[Records from a data collection]

(** * More of [light.go] *)

Section Calls.
Context {E : Env}.

(** ** The calls of one fetch and of one write-then-read *)

(** The journal of a fetch: its [Get], then the log line of a decoding that
    failed, if any. *)
Lemma GetLightByIndex_trace (bridge : BridgeRef) (index : Z) (s s' : St)
    (light : Light BridgeRef) (err : option error) :
  GetLightByIndex bridge index s = Done (light, err) s' ->
  journal s' = (journal s ++ [CallGet bridge (light_uri bridge index)])%list \/
  (err = None /\
   exists e, journal s'
             = (journal s ++ [CallGet bridge (light_uri bridge index);
                              CallTrace (JsonError e)])%list).
Proof.
  destruct (GetLightByIndex_cases bridge index s) as (body & terr & w & _ & H).
  simpl in H. rewrite H. destruct terr as [e|].
  { intros Eq; inversion Eq; subst; left; reflexivity. }
  destruct (strings_Contains body "not available").
  { intros Eq; inversion Eq; subst; left; reflexivity. }
  destruct (snd (json_Unmarshal body Light_zero)) as [e|];
    intros Eq; inversion Eq; subst; simpl.
  - right. split; [reflexivity|]. exists e. rewrite <- app_assoc. reflexivity.
  - left; reflexivity.
Qed.

(** [SetState] comes back whenever the mirror has a bridge. *)
Lemma SetState_returns (light : Light BridgeRef) (newState : LightState)
    (s : St) (bridge : BridgeRef) :
  Bridge light = Some bridge ->
  exists light' err s', SetState light newState s = Done (light', err) s'.
Proof.
  intros HB.
  destruct (bridge_Put bridge (state_uri bridge (Index light)) newState (world s))
    as [[e|] w] eqn:HP.
  - rewrite (SetState_put_failed _ _ _ _ _ _ HB HP). eauto.
  - rewrite (SetState_put_ok _ _ _ _ _ HB HP). apply GetLightByIndex_returns.
Qed.

(** [SetState], taken apart whatever it returns: the [Put] failed and the
    mirror is as before, or the [Put] succeeded and the mirror and the error
    are those of the fetch. *)
Lemma SetState_done (light light' : Light BridgeRef) (newState : LightState)
    (err : option error) (s s' : St) :
  SetState light newState s = Done (light', err) s' ->
  exists bridge,
    Bridge light = Some bridge /\
    let put := CallPut bridge (state_uri bridge (Index light)) newState in
    ((exists e, light' = light /\ err = Some (BridgeError e) /\
                journal s' = (journal s ++ [put])%list)
     \/
     (exists w,
         GetLightByIndex bridge (Index light)
           {| world := w; journal := journal s ++ [put] |}
         = Done (light', err) s')).
Proof.
  intros H. destruct (Bridge light) as [bridge|] eqn:HB.
  2:{ rewrite SetState_nil in H by assumption. discriminate. }
  exists bridge. split; [reflexivity|].
  destruct (bridge_Put bridge (state_uri bridge (Index light)) newState (world s))
    as [[e|] w] eqn:HP.
  - rewrite (SetState_put_failed _ _ _ _ _ _ HB HP) in H. inversion H; subst.
    left. exists e. auto.
  - rewrite (SetState_put_ok _ _ _ _ _ HB HP) in H. right. exists w. exact H.
Qed.

(** What any [SetState] that comes back adds to the journal: one [Put], no
    sleep. *)
Lemma SetState_puts (light light' : Light BridgeRef) (newState : LightState)
    (err : option error) (s s' : St) :
  SetState light newState s = Done (light', err) s' ->
  puts (journal s') = (puts (journal s) ++ [newState])%list /\
  sleeps (journal s') = sleeps (journal s).
Proof.
  intros H. destruct (SetState_done _ _ _ _ _ _ H) as (b & _ & [C|C]).
  - destruct C as (e & _ & _ & ->). rewrite puts_app, sleeps_app. simpl.
    rewrite app_nil_r. auto.
  - destruct C as (w & G).
    destruct (GetLightByIndex_journal _ _ _ _ _ G) as (_ & P & S).
    simpl in P, S. rewrite puts_app in P. rewrite sleeps_app in S.
    simpl in P, S. rewrite app_nil_r in S. auto.
Qed.

(** The mirror a [SetState] leaves: with the bridge and the index it had when
    no error is returned; as it was, or zero, when one is. *)
Lemma SetState_mirror (light light' : Light BridgeRef) (newState : LightState)
    (err : option error) (s s' : St) :
  SetState light newState s = Done (light', err) s' ->
  match err with
  | None => Bridge light' = Bridge light /\ Index light' = Index light
  | Some _ => light' = light \/ light' = Light_zero
  end.
Proof.
  intros H. destruct err as [e|].
  - destruct (SetState_done _ _ _ _ _ _ H) as (b & _ & [C|C]).
    + destruct C as (e' & -> & _). left; reflexivity.
    + destruct C as (w & G). right.
      apply (GetLightByIndex_failure _ _ _ _ _ _ G).
  - destruct (SetState_success _ _ _ _ _ H) as (_ & _ & _ & _ & _ & Ix & B).
    auto.
Qed.

(** X1.  [SetState] panics exactly when the mirror has no bridge.  Otherwise
    it first makes one [Put], with the patch it was given, on the state path
    of the mirror's index.  When that [Put] failed it makes no other call (no
    second [Put], no [Get]), returns the error of the [Put] and the mirror as
    it was.  When that [Put] succeeded it makes one [Get], on the path of the
    same index, and nothing more but the log line of a decoding that failed.
    It never sleeps. *)
Theorem SetState_calls (light : Light BridgeRef) (newState : LightState)
    (s : St) :
  match SetState light newState s with
  | Panic => Bridge light = None
  | Done (light', err) s' =>
    exists bridge,
      Bridge light = Some bridge /\
      let put := CallPut bridge (state_uri bridge (Index light)) newState in
      let get := CallGet bridge (light_uri bridge (Index light)) in
      sleeps (journal s') = sleeps (journal s) /\
      match bridge_Put bridge (state_uri bridge (Index light)) newState (world s)
      with
      | (Some e, w) =>
        journal s' = (journal s ++ [put])%list /\
        err = Some (BridgeError e) /\ light' = light /\ world s' = w
      | (None, w) =>
        journal s' = (journal s ++ [put; get])%list
        \/ err = None /\
           exists e, journal s'
                     = (journal s ++ [put; get; CallTrace (JsonError e)])%list
      end
  end.
Proof.
  destruct (SetState light newState s) as [[light' err] s'|] eqn:H.
  - destruct (Bridge light) as [b|] eqn:HB.
    2:{ rewrite SetState_nil in H by assumption. discriminate. }
    exists b. split; [reflexivity|].
    split; [apply (SetState_puts _ _ _ _ _ _ H)|].
    destruct (bridge_Put b (state_uri b (Index light)) newState (world s))
      as [[e|] w] eqn:HP.
    + rewrite (SetState_put_failed _ _ _ _ _ _ HB HP) in H.
      inversion H; subst. repeat split.
    + rewrite (SetState_put_ok _ _ _ _ _ HB HP) in H.
      destruct (GetLightByIndex_trace _ _ _ _ _ _ H) as [J|(-> & e & J)];
        simpl in J; rewrite <- app_assoc in J; simpl in J.
      * left; exact J.
      * right. split; [reflexivity|]. exists e; exact J.
  - destruct (Bridge light) as [b|] eqn:HB; [|reflexivity].
    destruct (SetState_returns light newState s b HB) as (l & e & s1 & R).
    congruence.
Qed.

(** X2.  A [SetState] that returns an error leaves one of two mirrors,
    according to the [Put].  When the [Put] failed, the error is that of the
    [Put], no [Get] was made and the mirror is as before.  When the [Put]
    succeeded, the [Get] on the path of the mirror's index was made and
    failed, the mirror is the zero [Light], and every later [SetState] on it
    panics. *)
Theorem SetState_error_then_panic (light light' : Light BridgeRef)
    (newState : LightState) (e : error) (s s' : St) :
  SetState light newState s = Done (light', Some e) s' ->
  exists bridge,
    Bridge light = Some bridge /\
    match bridge_Put bridge (state_uri bridge (Index light)) newState (world s)
    with
    | (Some pe, _) =>
      e = BridgeError pe /\ light' = light /\
      gets (journal s') = gets (journal s)
    | (None, w) =>
      GetLightByIndex bridge (Index light)
        {| world := w;
           journal := journal s
                      ++ [CallPut bridge (state_uri bridge (Index light))
                                  newState] |}
      = Done (light', Some e) s' /\
      gets (journal s')
      = (gets (journal s) ++ [light_uri bridge (Index light)])%list /\
      light' = Light_zero /\
      forall newState2 s2, SetState light' newState2 s2 = Panic
    end.
Proof.
  intros H. destruct (Bridge light) as [b|] eqn:HB.
  2:{ rewrite SetState_nil in H by assumption. discriminate. }
  exists b. split; [reflexivity|].
  destruct (bridge_Put b (state_uri b (Index light)) newState (world s))
    as [[pe|] w] eqn:HP.
  - rewrite (SetState_put_failed _ _ _ _ _ _ HB HP) in H.
    inversion H; subst. simpl. rewrite gets_app. simpl.
    rewrite app_nil_r. auto.
  - rewrite (SetState_put_ok _ _ _ _ _ HB HP) in H.
    destruct (GetLightByIndex_journal _ _ _ _ _ H) as (Gs & _).
    simpl in Gs. rewrite gets_app in Gs. simpl in Gs. rewrite app_nil_r in Gs.
    assert (Z0 := GetLightByIndex_failure _ _ _ _ _ _ H).
    split; [exact H|]. split; [exact Gs|]. split; [exact Z0|].
    subst light'. intros p2 s2. apply SetState_nil. reflexivity.
Qed.
End Calls.

Section Discovery.
Context {E : Env}.

(** ** More on the scan and the lookup by name *)


(** The fetches of a scan, counted: as many as mirrors when index 100 was
    reached, one more otherwise, the last one being the fetch that failed. *)
Lemma Scan_count (bridge : BridgeRef) (index : Z) (s s' : St)
    (lights : list (Light BridgeRef)) :
  Scan bridge index s lights s' ->
  let k := List.length lights in
  (index + Z.of_nat k = 101 /\
   gets (journal s')
   = (gets (journal s) ++ map (light_uri bridge) (indices index k))%list)
  \/
  (index + Z.of_nat k < 101 /\
   gets (journal s')
   = (gets (journal s) ++ map (light_uri bridge) (indices index (S k)))%list /\
   exists sk junk e,
     GetLightByIndex bridge (index + Z.of_nat k) sk = Done (junk, Some e) s').
Proof.
  induction 1 as [s | index s junk e s' Hi G
                 | index s light sa lights s' Hi G Sc IH]; simpl.
  - left. rewrite app_nil_r. split; [lia | reflexivity].
  - right. destruct (GetLightByIndex_journal _ _ _ _ _ G) as (Gs & _).
    split; [lia|]. split; [exact Gs|].
    exists s, junk, e. rewrite Z.add_0_r. exact G.
  - destruct (GetLightByIndex_journal _ _ _ _ _ G) as (Gs & _).
    simpl in IH. destruct IH as [(Hk & J)|(Hk & J & sk & junk & e & F)].
    + left. split; [lia|]. rewrite J, Gs, <- app_assoc. reflexivity.
    + right. split; [lia|]. split.
      * rewrite J, Gs, <- app_assoc. reflexivity.
      * exists sk, junk, e.
        replace (index + Z.pos (Pos.of_succ_nat (List.length lights)))
          with (index + 1 + Z.of_nat (List.length lights)) by lia.
        exact F.
Qed.

(** The mirrors of a scan have the bridge of the scan and an index from the
    first one up to 100. *)
Lemma Scan_In (bridge : BridgeRef) (index : Z) (s s' : St)
    (lights : list (Light BridgeRef)) :
  Scan bridge index s lights s' ->
  forall light, In light lights ->
    Bridge light = Some bridge /\ index <= Index light <= 100.
Proof.
  intros Sc light Hin.
  destruct (In_nth_error _ _ Hin) as (k & Hk).
  destruct (Scan_indices _ _ _ _ _ Sc k light Hk) as [Ix B].
  split; [exact B|].
  assert (Hlen : (k < List.length lights)%nat)
    by (apply nth_error_Some; congruence).
  destruct (Scan_gets _ _ _ _ _ Sc) as (n & _ & Len & Bound). lia.
Qed.





(** X4.  [GetAllLights] returning [k] mirrors has fetched the indices 1 to
    [k + 1] when [k] is below 100, the fetch of [k + 1] being the one that
    failed, and the indices 1 to 100 when [k] is 100: index 101 is never
    fetched. *)
Theorem GetAllLights_fetch_count (bridge : BridgeRef) (s : St) :
  exists lights s',
    GetAllLights bridge s = Done (lights, None) s' /\
    let k := List.length lights in
    (k = 100%nat /\
     gets (journal s')
     = (gets (journal s) ++ map (light_uri bridge) (indices 1 100))%list)
    \/
    ((k < 100)%nat /\
     gets (journal s')
     = (gets (journal s) ++ map (light_uri bridge) (indices 1 (S k)))%list /\
     exists sk junk e,
       GetLightByIndex bridge (1 + Z.of_nat k) sk = Done (junk, Some e) s').
Proof.
  destruct (GetAllLights_Scan bridge s) as (lights & s' & Run & Sc).
  exists lights, s'. split; [exact Run|].
  assert (C := Scan_count _ _ _ _ _ Sc). cbv zeta in C |- *.
  destruct C as [(Hk & J)|(Hk & J & F)].
  - left. assert (Hl : List.length lights = 100%nat) by lia.
    split; [exact Hl|]. rewrite Hl in J. exact J.
  - right. split; [lia|]. split; [exact J | exact F].
Qed.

-- ABOUT THIS EXERCISE --
A single number is needed: the count of lines in the records that include "simpl".

-- SOLUTION FOR THIS EXERCISE --
10